Is the hemp going anywhere? And where?
Some states, like Oregon, have local export laws related to hemp that even many industry players do not seem to understand. Or they may have specific rules even for selling locally: i.e., into the Oregon Liquor Control Commission pipeline versus the world at large. Other states, especially in the middle of the country, can be hazardous for shipments of even legitimate hemp biomass. International import and export are another matter entirely. Depending on how the hemp company interacts with transport, if at all, is an important consideration for any bank or credit union.
Are you up for expansive due diligence?
I have always said that it would be easier to launder money in the hemp ecosystem than with state-licensed marijuana. Like banks, credit unions obviously must comply with Bank Secrecy Act/Anti-Money Laundering Requirements. Those regulations impact diligence and ongoing monitoring/KYC protocols, but in the hemp world there are an additional raft of questions and monitoring obligations that a credit union should undertake on an initial and ongoing basis. These requests may include everything from copies of business financing documents, to state-level permits and licenses, to product disposal protocols. We work with credit unions to build out due diligence checklists on a state-by-state basis, and we always advise them that their costs per account are going to be higher in this industry.
Are you aware of key industry litigation?

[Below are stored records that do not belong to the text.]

(* ===== verification/Roles.v ===== *)
(** Conversations by role: a first speaker at either rank, and the other party. *)
From Stdlib Require Import ZArith Lia List Bool.
From S2P Require Import Prelude.
From S2P Require Import Parties.
From S2P Require Import Context.
From S2P Require Import Duo.
From S2P Require Import ChosenOt.
Import ListNotations.
#[local] Open Scope Z_scope.

Section Roles.
(** The first party is rank 1. *)
Variables (r : bool) (id : list Z).

Definition first_rank : Z := if r then 1 else 0.
Definition second_rank : Z := if r then 0 else 1.
(** [a] messages of the first party, [b] of the second, [c] children. *)
Definition said (w : traffic) (a b c : Z) : traffic := if r then w_add w b a c else w_add w a b c.
Definition duo {A B} (w : traffic) (p : prog A) (q : prog B) (w' : traffic) (a : A) (b : B) : Prop :=
  if r then conv id w q p w' b a else conv id w p q w' a b.
Definition both_stand (w : traffic) (ctx0 ctx1 : Context) : Prop := stands id w first_rank ctx0 /\ stands id w second_rank ctx1.

Lemma said_said w a b c a' b' c' : said (said w a b c) a' b' c' = said w (a + a') (b + b') (c + c').
Proof. unfold said, w_add. destruct r; cbn; f_equal; lia. Qed.
Lemma said_0 w : said w 0 0 0 = w.
Proof. unfold said, w_add. destruct w, r; cbn; f_equal; lia. Qed.
Lemma said_between w a b c a' b' c' : w_ok w -> w_ok (said w a b c) -> 0 <= a' <= a -> 0 <= b' <= b -> 0 <= c' <= c -> w_ok (said w a' b' c').
Proof. unfold w_ok, said, w_add. destruct r; cbn; lia. Qed.

Lemma duo_done {A B} w (a : A) (b : B) : duo w (Done a) (Done b) w a b.
Proof. unfold duo. destruct r; apply conv_done. Qed.
Lemma duo_bind {A B A' B'} w w1 w2 (p : prog A) (q : prog B) (f : A -> prog A') (g : B -> prog B') a b a' b' : w_ok w -> w_ok w1 -> w_ok w2 ->
  duo w p q w1 a b -> duo w1 (f a) (g b) w2 a' b' -> duo w (bind p f) (bind q g) w2 a' b'.
Proof. unfold duo. destruct r; intros K K1 K2 H H'; refine (conv_bind id w w1 w2 _ _ _ _ _ _ _ _ K K1 K2 H H'). Qed.

Lemma next_of_first w ctx0 ctx1 : both_stand w ctx0 ctx1 -> NextRank ctx0 1 = second_rank /\ NextRank ctx1 1 = first_rank.
Proof. unfold both_stand, first_rank, second_rank. intros [S0 S1]. destruct r; split; (eapply next_of_0 || eapply next_of_1); eassumption. Qed.

(** One message, either way. *)
Lemma duo_say w ctx0 ctx1 v : w_ok w -> w_ok (said w 1 0 0) -> both_stand w ctx0 ctx1 ->
  exists c0 c1, both_stand (said w 1 0 0) c0 c1 /\
    forall A B (f : Context -> prog A) (g : list Z * Context -> prog B) w2 a b, w_ok w2 -> duo (said w 1 0 0) (f c0) (g (v, c1)) w2 a b ->
      duo w (bind (ctx_SendAsync (NextRank ctx0 1) v ctx0) f) (bind (ctx_RecvP2P (NextRank ctx1 1) ctx1) g) w2 a b.
Proof.
  intros K K1 S. destruct (next_of_first w ctx0 ctx1 S) as [-> ->]. destruct S as [S0 S1]. assert (P : 0 <= to_0 w /\ 0 <= to_1 w) by (unfold w_ok in K; lia).
  unfold both_stand, duo, said, first_rank, second_rank in *. destruct r.
  - destruct (send_10 id w ctx0 v S0 K1) as (c0 & E0 & T0); [lia|]. destruct (recv_10 id w ctx1 S1 K1) as (c1 & E1 & T1); [lia|]. exists c0, (c1 v). split; [split; [exact T0|apply T1]|].
    intros A B f g w2 a b K2 H. rewrite E0, E1. cbn [bind]. now apply conv_reply.
  - destruct (send_01 id w ctx0 v S0 K1) as (c0 & E0 & T0); [lia|]. destruct (recv_01 id w ctx1 S1 K1) as (c1 & E1 & T1); [lia|]. exists c0, (c1 v). split; [split; [exact T0|apply T1]|].
    intros A B f g w2 a b K2 H. rewrite E0, E1. cbn [bind]. now apply conv_send.
Qed.
Lemma duo_hear w ctx0 ctx1 v : w_ok w -> w_ok (said w 0 1 0) -> both_stand w ctx0 ctx1 ->
  exists c0 c1, both_stand (said w 0 1 0) c0 c1 /\
    forall A B (f : list Z * Context -> prog A) (g : Context -> prog B) w2 a b, w_ok w2 -> duo (said w 0 1 0) (f (v, c0)) (g c1) w2 a b ->
      duo w (bind (ctx_RecvP2P (NextRank ctx0 1) ctx0) f) (bind (ctx_SendAsync (NextRank ctx1 1) v ctx1) g) w2 a b.
Proof.
  intros K K1 S. destruct (next_of_first w ctx0 ctx1 S) as [-> ->]. destruct S as [S0 S1]. assert (P : 0 <= to_0 w /\ 0 <= to_1 w) by (unfold w_ok in K; lia).
  unfold both_stand, duo, said, first_rank, second_rank in *. destruct r.
  - destruct (send_01 id w ctx1 v S1 K1) as (c1 & E1 & T1); [lia|]. destruct (recv_01 id w ctx0 S0 K1) as (c0 & E0 & T0); [lia|]. exists (c0 v), c1. split; [split; [apply T0|exact T1]|].
    intros A B f g w2 a b K2 H. rewrite E0, E1. cbn [bind]. now apply conv_send.
  - destruct (send_10 id w ctx1 v S1 K1) as (c1 & E1 & T1); [lia|]. destruct (recv_10 id w ctx0 S0 K1) as (c0 & E0 & T0); [lia|]. exists (c0 v), c1. split; [split; [apply T0|exact T1]|].
    intros A B f g w2 a b K2 H. rewrite E0, E1. cbn [bind]. now apply conv_reply.
Qed.

(** Loops of the two parties in step; [W] is the traffic before a round. *)
Lemma duo_for {S T} (f : nat -> S -> prog S) (g : nat -> T -> prog T) (W : nat -> traffic) (Inv : nat -> S -> T -> Prop) m : forall b s t,
  (forall i, (b <= i <= b + m)%nat -> w_ok (W i)) ->
  (forall i s t, (b <= i < b + m)%nat -> Inv i s t -> exists s' t', duo (W i) (f i s) (g i t) (W (Datatypes.S i)) s' t' /\ Inv (Datatypes.S i) s' t') -> Inv b s t ->
  exists s' t', duo (W b) (for_each (seq b m) f s) (for_each (seq b m) g t) (W (b + m)%nat) s' t' /\ Inv (b + m)%nat s' t'.
Proof.
  induction m as [|m IH]; intros b s t K H I; cbn [seq for_each].
  - rewrite Nat.add_0_r. exists s, t. split; [apply duo_done|exact I].
  - destruct (H b s t ltac:(lia) I) as (s1 & t1 & D & I1). destruct (IH (Datatypes.S b) s1 t1) as (s2 & t2 & D2 & I2); [intros i Hi; apply K; lia|intros i x y Hi; apply H; lia|exact I1|].
    rewrite Nat.add_succ_r. exists s2, t2. split; [|exact I2]. refine (duo_bind _ (W (Datatypes.S b)) _ _ _ _ _ s1 t1 _ _ _ _ _ D D2); apply K; lia.
Qed.
End Roles.

(** A program that sends, and comes to a step that is undefined or an exception. *)
Fixpoint stops {A} (p : prog A) : Prop :=
  match p with Fail => True | SendTo _ _ _ k => stops k | Done _ | RecvFrom _ _ _ => False end.

Lemma stops_bind {A B} (p : prog A) (f : A -> prog B) : stops p -> stops (bind p f).
Proof. induction p as [a|d key v k IH|src key k IH|]; cbn; auto; contradiction. Qed.

Lemma stops_assoc {A B A'} (p : prog A) (f : A -> prog B) (g : B -> prog A') : stops (bind p (fun a => bind (f a) g)) -> stops (bind (bind p f) g).
Proof. induction p as [a|d key v k IH|src key k IH|]; cbn; auto. Qed.
Lemma say_stops {B} r id w ctx0 ctx1 v (f : Context -> prog B) : w_ok w -> w_ok (said r w 1 0 0) -> both_stand r id w ctx0 ctx1 -> (forall ctx, stops (f ctx)) ->
  stops (bind (ctx_SendAsync (NextRank ctx0 1) v ctx0) f).
Proof.
  intros K K1 S H. rewrite (proj1 (next_of_first r id w ctx0 ctx1 S)). unfold both_stand, said, first_rank, second_rank, w_ok in *.
  destruct r, S as [S0 _]; [destruct (send_10 id w ctx0 v S0) as (c & -> & _)|destruct (send_01 id w ctx0 v S0) as (c & -> & _)]; unfold w_ok in *; cbn in *; try lia; apply H.
Qed.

Federal policy on hemp is still unkempt, and aspects of the 2018 Farm Bill and its implementation are currently being litigated by industry and government. For example, the Drug Enforcement Administration (DEA) recently promulgated an Interim Final Rule which provides that in-process hemp is a schedule I controlled substance (like marijuana or LSD or fentanyl) at “any point” in which the hemp’s THC concentration exceeds 0.3% on a dry weight basis (see our coverage on that here, here, here, here and here). It’s a bad rule, and it means that many hemp industry processors—including those with current credit union accounts—are probably in possession of unlawful controlled substances from time to time, at least in DEA’s view. Some credit unions, their directors and members will be uncomfortable with this dynamic. In any event, credit unions in this space should monitor lawsuits like this one closely.
Are you ready to have fun?
The hemp industry is changing and changing fast. The supply chain is a work in progress. Guidance for credit unions continues to roll out (see here for last months’ NAFCU guidance, for example) and new state and federal proposals are myriad (see here for our coverage of Rand Paul’s new 1% THC bill). Because things are moving so quickly, our credit union clients’ member service agreements tend have non-standard termination provisions and even indemnities, and we tend to check in frequently on key issues affecting our clients in this space.
The hemp space may seem intimidating for credit unions. Despite everything I’ve written above, it doesn’t have to be so. We have clients doing well in this space. The key is gaining familiarity with the industry and its features, then taking a reasonable approach. Ultimately, there is tremendous upside in banking what already has become a $5 billion U.S. industry.